* _Directions for this task_
Copy, from the data below, every line that has "Require" in it.

* _Input for this task_
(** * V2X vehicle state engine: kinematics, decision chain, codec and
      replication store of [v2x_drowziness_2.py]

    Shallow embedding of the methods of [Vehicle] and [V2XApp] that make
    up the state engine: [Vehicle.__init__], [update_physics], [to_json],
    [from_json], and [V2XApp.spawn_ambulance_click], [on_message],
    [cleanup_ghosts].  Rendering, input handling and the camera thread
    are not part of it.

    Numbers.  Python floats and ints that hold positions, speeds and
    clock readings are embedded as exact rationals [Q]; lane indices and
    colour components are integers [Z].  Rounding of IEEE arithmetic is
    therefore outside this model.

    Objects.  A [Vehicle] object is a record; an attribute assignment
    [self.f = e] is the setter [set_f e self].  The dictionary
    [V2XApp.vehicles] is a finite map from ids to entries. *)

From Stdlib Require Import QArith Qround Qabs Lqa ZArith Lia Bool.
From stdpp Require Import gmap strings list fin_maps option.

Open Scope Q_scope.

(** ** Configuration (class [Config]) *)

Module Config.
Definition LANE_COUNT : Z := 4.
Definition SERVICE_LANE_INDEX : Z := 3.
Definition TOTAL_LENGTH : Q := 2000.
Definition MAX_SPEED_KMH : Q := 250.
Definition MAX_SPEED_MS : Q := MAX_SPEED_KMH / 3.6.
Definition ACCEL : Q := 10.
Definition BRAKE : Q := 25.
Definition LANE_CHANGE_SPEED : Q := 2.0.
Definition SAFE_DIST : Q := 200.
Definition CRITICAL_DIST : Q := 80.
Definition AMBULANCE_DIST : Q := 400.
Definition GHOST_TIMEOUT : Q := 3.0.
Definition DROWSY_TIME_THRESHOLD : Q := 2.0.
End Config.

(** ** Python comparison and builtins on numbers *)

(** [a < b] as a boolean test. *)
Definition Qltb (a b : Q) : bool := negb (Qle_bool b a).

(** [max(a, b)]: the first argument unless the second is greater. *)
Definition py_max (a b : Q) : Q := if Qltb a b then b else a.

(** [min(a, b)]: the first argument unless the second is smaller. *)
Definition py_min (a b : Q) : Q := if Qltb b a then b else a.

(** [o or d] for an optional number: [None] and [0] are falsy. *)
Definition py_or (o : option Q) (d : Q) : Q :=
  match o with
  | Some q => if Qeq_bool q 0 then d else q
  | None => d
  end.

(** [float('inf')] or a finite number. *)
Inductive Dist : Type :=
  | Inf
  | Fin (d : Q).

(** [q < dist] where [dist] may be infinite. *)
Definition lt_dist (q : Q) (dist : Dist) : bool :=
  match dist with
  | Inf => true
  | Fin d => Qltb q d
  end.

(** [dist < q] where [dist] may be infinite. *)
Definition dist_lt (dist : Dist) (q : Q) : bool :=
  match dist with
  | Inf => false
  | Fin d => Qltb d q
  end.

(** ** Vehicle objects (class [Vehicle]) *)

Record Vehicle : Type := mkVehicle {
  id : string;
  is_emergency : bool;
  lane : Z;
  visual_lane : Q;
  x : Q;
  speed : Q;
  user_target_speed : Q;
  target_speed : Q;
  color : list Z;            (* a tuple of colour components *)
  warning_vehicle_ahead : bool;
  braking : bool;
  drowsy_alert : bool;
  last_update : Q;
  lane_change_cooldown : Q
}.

* _Exercise result_
From Stdlib Require Import QArith Qround Qabs Lqa ZArith Lia Bool.
From stdpp Require Import gmap strings list fin_maps option.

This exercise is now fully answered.